Everyone else is stuck. Tough luck for companies that need 24/7 low-cost power. Or are highly price sensitive. Or hope to compete with foreign firms enjoying cheap grid power. Energy-intensive exports can forget it.
That’s why running an economy on cheap Chinese solar panels with no grid will mean an already low-productivity economy will become further mired in a low-productivity equilibrium. Millions of jobs will never be created. Countries that want industrialization and full employment (who doesn’t?) will need to do much better.
Giving up on utilities is giving up on industrialization
So, the surge in Chinese solar panel imports is definitely a good thing for lots of people who now have a better alternative to diesel generators. Some consumers will save money too.
But African countries cannot abandon utilities if they want jobs and growth. The continent’s industrialization plans require viable utilities if they are to become anything more than isolated pockets of activity. If countries want energy technology like solar to enable economic transformation, then we should all collectively be thinking about how cheap Chinese panels can best contribute to diversified national power systems as the foundation of a vibrant, expanding economy that serves everyone.
Africa needs big solar farms, not just little solar islands.
Postscript: One of the best things about working at at think tank is being surrounded by smart people with a variety of views. As I was writing this, my colleague Jeff Haeni was also analyzing the Ember data and taking down four myths. Check it out.





Thanks for a great article. Like you would have been, I was horrified ten years ago when, at a Tanzania electricity conference, now bankrupt Off-Grid Solar talked down to local energy planners, telling them that in the future there would be little need for electricity grids as everyone would produce their own power. Yes, white social-entrepreneurs really said that to Tanesco officials.
Nevertheless, C&I solar is a thing. I just helped IOM complete it largest global solar project, a 1.5MW BESS system in Maiduguri Nigeria where the expensive utility provides sketchy service at best.
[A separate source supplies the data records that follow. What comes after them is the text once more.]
(** ** The first line *)
Definition version_text (r : HTTP_Record) : string :=
  HTTP_PRT_VERSION_STRING_PREFIX +:+ VersionToString (version r).
(** other methods are "invalid", and the line goes on without a version *)
Definition request_line (r : HTTP_Record) : string :=
  MethodToString (method r) +:+ " " +:+ URI r +:+
  match method r with
  | HTTP_METHOD_GET => get_form (form r) +:+ " " +:+ version_text r
  | HTTP_METHOD_POST => " " +:+ version_text r
  | _ => ""
  end.
Definition status_line (r : HTTP_Record) : string :=
  version_text r +:+ " " +:+ pretty (status r) +:+ " " +:+ StatusToReason (status r).
Definition start_line (r : HTTP_Record) : string :=
  if isRequest r then request_line r else status_line r.

(** the body *)
Definition content (r : HTTP_Record) : string :=
  match method r with HTTP_METHOD_POST => post_form (form r) | _ => "" end.

(** ** The header fields *)
Definition header_text (h : string * string) : string := h.1 +:+ ": " +:+ h.2 +:+ crlf.
(** the three loops *)
Definition sent_headers (is_request : bool) (hs : list (string * string)) :
    list (string * string) :=
  headers_of HTTP_HEADER_GENERAL hs ++
  headers_of (if is_request then HTTP_HEADER_REQUEST else HTTP_HEADER_RESPONSE) hs ++
  headers_of HTTP_HEADER_ENTITY hs.

Section Streamer.
(** The headers are a [std::unordered_map], whose keys are compared without case and hashed
    with it: which keys [find] takes for the same, and where [insert] puts a pair, is up to
    the library. *)
Variable same : string → string → bool.
Variable insert : list (string * string) → string * string → list (string * string).

Definition has_header (k : string) (hs : list (string * string)) : bool :=
  existsb (λ h, same h.1 k) hs.
Fixpoint fill_header (k v : string) (hs : list (string * string)) : list (string * string) :=
  match hs with
  | [] => []
  | h :: hs' =>
      if same h.1 k then (if decide (h.2 = "") then (h.1, v) else h) :: hs'
      else h :: fill_header k v hs'
  end.
Definition add_header (k v : string) (hs : list (string * string)) : list (string * string) :=
  if has_header k hs then fill_header k v hs else insert hs (k, v).

(** the headers of a POST with a form *)
Definition set_headers (hs : list (string * string)) (r : HTTP_Record) : HTTP_Record :=
  MkRecord (form r) hs (method r) (reason r) (status r) (URI r) (version r).
Definition add_headers (r : HTTP_Record) : HTTP_Record :=
  match method r with
  | HTTP_METHOD_POST =>
      if decide (form r = []) then r
      else
        set_headers
          (add_header HTTP_PRT_HEADER_CONTENT_TYPE_STRING
             HTTP_PRT_MIMETYPE_APPLICATION_WWW_URLENCODED_STRING
             (add_header HTTP_PRT_HEADER_CONTENT_LENGTH_STRING
                (pretty (zlen (string_bytes (content r)))) (headers r))) r
  | _ => r
  end.

Definition buffer (r : HTTP_Record) : string :=
  start_line r +:+ crlf +:+
  concat (header_text <$> sent_headers (isRequest r) (headers (add_headers r))) +:+ crlf.

Context {B : Type} `{WritableBlock B}.

(** the message is released when the data do not fit *)
Definition put (s : string) (b : B) : option B :=
  let d := string_bytes s in if mb_space b <? zlen d then None else mb_copy d b.
(** the message, if it is still there, and its record *)
Definition handleDataMessage (r : HTTP_Record) (message_inout : B) :
    outcome (option B * HTTP_Record) :=
  ace_assert (block_length message_inout =? 0);;
  let message :=
    b ← put (buffer r) message_inout;
    if decide (content r = "") then Some b else put (content r) b in
  Ok (message, add_headers r).
End Streamer.

(** ** A reader

    A line ends with CRLF; the start line, lines with a header field, and an empty one; the
    rest is the body. *)
Definition CR : ascii := "013".
Definition LF : ascii := "010".
Fixpoint read_line (s : string) : option (string * string) :=
  match s with
  | "" => None
  | String c s' =>
      match s' with
      | String d t =>
          if Ascii.eqb c CR && Ascii.eqb d LF then Some ("", t)
          else '(l, u) ← read_line s'; Some (String c l, u)
      | "" => None
      end
  end.
Fixpoint cut_at (x : ascii) (s : string) : option (string * string) :=
  match s with
  | "" => None
  | String c s' =>
      if Ascii.eqb c x then Some ("", s') else '(a, b) ← cut_at x s'; Some (String c a, b)
  end.
Definition is_blank (c : ascii) : bool := Ascii.eqb c " " || Ascii.eqb c "009".
Fixpoint skip_blanks (s : string) : string :=
  match s with String c s' => if is_blank c then skip_blanks s' else s | "" => "" end.
Definition read_header (l : string) : option (string * string) :=
  '(n, v) ← cut_at ":" l; Some (n, skip_blanks v).
Fixpoint read_headers (fuel : nat) (s : string) : option (list (string * string) * string) :=
  match fuel with
  | O => None
  | S fuel' =>
      '(l, t) ← read_line s;
      if decide (l = "") then Some ([], t)
      else h ← read_header l; '(hs, u) ← read_headers fuel' t; Some (h :: hs, u)
  end.
(** every line has two characters at least *)
Definition read_message (s : string) : option (string * list (string * string) * string) :=
  '(l, t) ← read_line s; '(hs, u) ← read_headers (String.length t) t; Some (l, hs, u).

(** pairs between ampersands *)
Definition read_pair (s : string) : string * string :=
  match cut_at "=" s with Some (k, v) => (k, v) | None => (s, "") end.
Fixpoint read_form (fuel : nat) (s : string) : list (string * string) :=
  match fuel with
  | O => []
  | S fuel' =>
      match cut_at "&" s with
      | Some (p, t) => read_pair p :: read_form fuel' t
      | None => [read_pair s]
      end
  end.

(** ** The lines *)
Definition no_char (x : ascii) : string → bool := string_all (λ c, negb (Ascii.eqb c x)).

Lemma read_line_app l t : no_char CR l = true → read_line (l +:+ crlf +:+ t) = Some (l, t).
Proof.
  induction l as [|c l IH]; intros Hl; [done|].
  cbn in Hl. apply andb_true_iff in Hl as [Hc%negb_true_iff Hl].
  autorewrite with str. specialize (IH Hl). cbn [read_line].
  destruct (l +:+ crlf +:+ t) as [|d u] eqn:E; [by destruct l|].
  rewrite Hc. cbn [andb]. rewrite IH. done.
Qed.
Lemma cut_at_app x a b : no_char x a = true → cut_at x (a +:+ String x b) = Some (a, b).
Proof.
  induction a as [|c a IH]; intros Ha; autorewrite with str; cbn [cut_at].
  - by rewrite Ascii.eqb_refl.
  - cbn in Ha. apply andb_true_iff in Ha as [->%negb_true_iff Ha]. by rewrite IH.
Qed.
Lemma cut_at_None x a : no_char x a = true → cut_at x a = None.
Proof.
  induction a as [|c a IH]; intros Ha; cbn in *; [done|].
  apply andb_true_iff in Ha as [->%negb_true_iff Ha]. by rewrite IH.
Qed.

(** a header field that is read as it is written *)
Definition header_ok (h : string * string) : bool :=
  negb (bool_decide (h.1 = "")) && no_char ":" h.1 && no_char CR h.1 && no_char CR h.2 &&
  match h.2 with String c _ => negb (is_blank c) | "" => true end.

Lemma read_header_text h :
  header_ok h = true →
  ∃ l, header_text h = l +:+ crlf ∧ no_char CR l = true ∧ l ≠ "" ∧ read_header l = Some h.
Proof.
  destruct h as [n v]. unfold header_ok. cbn [fst snd]. rewrite !andb_true_iff, negb_true_iff.
  intros [[[[Hne%bool_decide_eq_false Hc] Hn] Hv] Hb].
  exists (n +:+ ": " +:+ v). split_and!.
  - unfold header_text. cbn [fst snd]. by rewrite !string_app_assoc.
  - unfold no_char in *. rewrite !string_all_app, Hn, Hv. done.
  - by destruct n.
  - unfold read_header. autorewrite with str. rewrite cut_at_app by done.
    cbn [mbind option_bind]. repeat f_equal. cbn. destruct v as [|c v]; [done|].
    apply negb_true_iff in Hb. cbn [skip_blanks]. by rewrite Hb.
Qed.
Lemma read_headers_text hs t fuel :
  Forall (λ h, header_ok h = true) hs → (length hs < fuel)%nat →
  read_headers fuel (concat (header_text <$> hs) +:+ crlf +:+ t) = Some (hs, t).
Proof.
  intros Hok. revert fuel. induction Hok as [|h hs Hh _ IH]; intros fuel Hf;
    destruct fuel as [|fuel]; cbn [length] in Hf; try lia.
  - cbn [fmap list_fmap concat foldr read_headers].
    by rewrite (read_line_app "" t).
  - destruct (read_header_text h Hh) as (l & El & Hl & Hne & Er).
    change (concat (header_text <$> h :: hs))
      with (header_text h +:+ concat (header_text <$> hs)).
    rewrite El, !string_app_assoc. cbn [read_headers].
    rewrite read_line_app by done. cbn [mbind option_bind].
    rewrite decide_False by done. rewrite Er. cbn [mbind option_bind].
    rewrite IH by lia. done.
Qed.
Lemma headers_length hs :
  (length hs <= String.length (concat (header_text <$> hs)))%nat.
Proof.
  induction hs as [|h hs IH]; [cbn; lia|].
  change (concat (header_text <$> h :: hs)) with (header_text h +:+ concat (header_text <$> hs)).
  unfold header_text at 1. rewrite !string_length_app. cbn [length].
  change (String.length crlf) with 2%nat. lia.
Qed.
Lemma read_message_text l hs t :
  no_char CR l = true → Forall (λ h, header_ok h = true) hs →
  read_message (l +:+ crlf +:+ concat (header_text <$> hs) +:+ crlf +:+ t) = Some (l, hs, t).
Proof.
  intros Hl Hhs. unfold read_message. rewrite read_line_app by done. cbn [mbind option_bind].
  rewrite read_headers_text; [done|done|]. rewrite !string_length_app.
  pose proof (headers_length hs). change (String.length crlf) with 2%nat. lia.
Qed.

(** ** The message *)
Lemma sent_headers_all r hs :
  sent_headers (isRequest r) hs ++ headers_of (other_type r) hs ≡ₚ hs.
Proof.
  unfold sent_headers, other_type. etrans; [|apply headers_of_permutation].
  rewrite <- !(assoc_L (++)). apply Permutation_app_head.
  destruct (isRequest r).
  - apply Permutation_app_head, Permutation_app_comm.
  - rewrite (assoc_L (++)), (Permutation_app_comm _ (headers_of HTTP_HEADER_REQUEST _)).
    by rewrite (assoc_L (++)).
Qed.
Lemma sent_header_in r hs h :
  h ∈ hs → isHeaderType h.1 (other_type r) = false → h ∈ sent_headers (isRequest r) hs.
Proof.
  intros Hh Ht. rewrite <- (sent_headers_all r hs) in Hh.
  apply elem_of_app in Hh as [Hh|Hh]; [done|].
  apply list_elem_of_filter in Hh as [Hh _]. congruence.
Qed.

Section Theorems.
Variable same : string → string → bool.
Variable insert : list (string * string) → string * string → list (string * string).
Context {B : Type} `{WritableBlock B}.
Notation add_headers := (add_headers same insert).
Notation add_header := (add_header same insert).
Notation handleDataMessage := (handleDataMessage same insert).
Notation buffer := (buffer same insert).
When there isn't a viable grid (DRC, Nigeria), solar is increasingly chosen. Even by industry.
In Kenya, most of the 400MW of solar (suddenly!) installed in the past 5 years is on the roofs of flower farms and factories. Over 95% of this capacity has been installed without batteries; solar companies lease power systems at less than $0.12/kW. Industry likes this because prices are fixed (no monthly changes based on fuel charges and currency adjustments), lower cost (Kenya Power kWh costs are over $0.20/kWh) and green.
I am with you. We need better grids and large solar farms for the reasons you laid out.
However, developers and investors need transparent processes to get deals done. Governments need to invest in smart grid infrastructure -- and they need to get down the prices of electricity. They need to plan for an uncertain future even as they are cash-starved.
We are seeing changes (see Zambia). I am amazed at how the new generation of African energy sector workers get this. Meanwhile industry has to "get on with it" and they are choosing solar faster than anyone would have expected.
(We need to have a chat.)
Despite this being a bit counterintuitive before digging in, you’re absolutely correct. Without thinking of the true implications, most of us quietly or otherwise applaud those who invest in their own solar arrays, despite the macro risks you explain. A challenge, for sure, that ultimately places undue burden on those who have no choices. Thank you, Todd, for the thoughtful writing and important work, as always.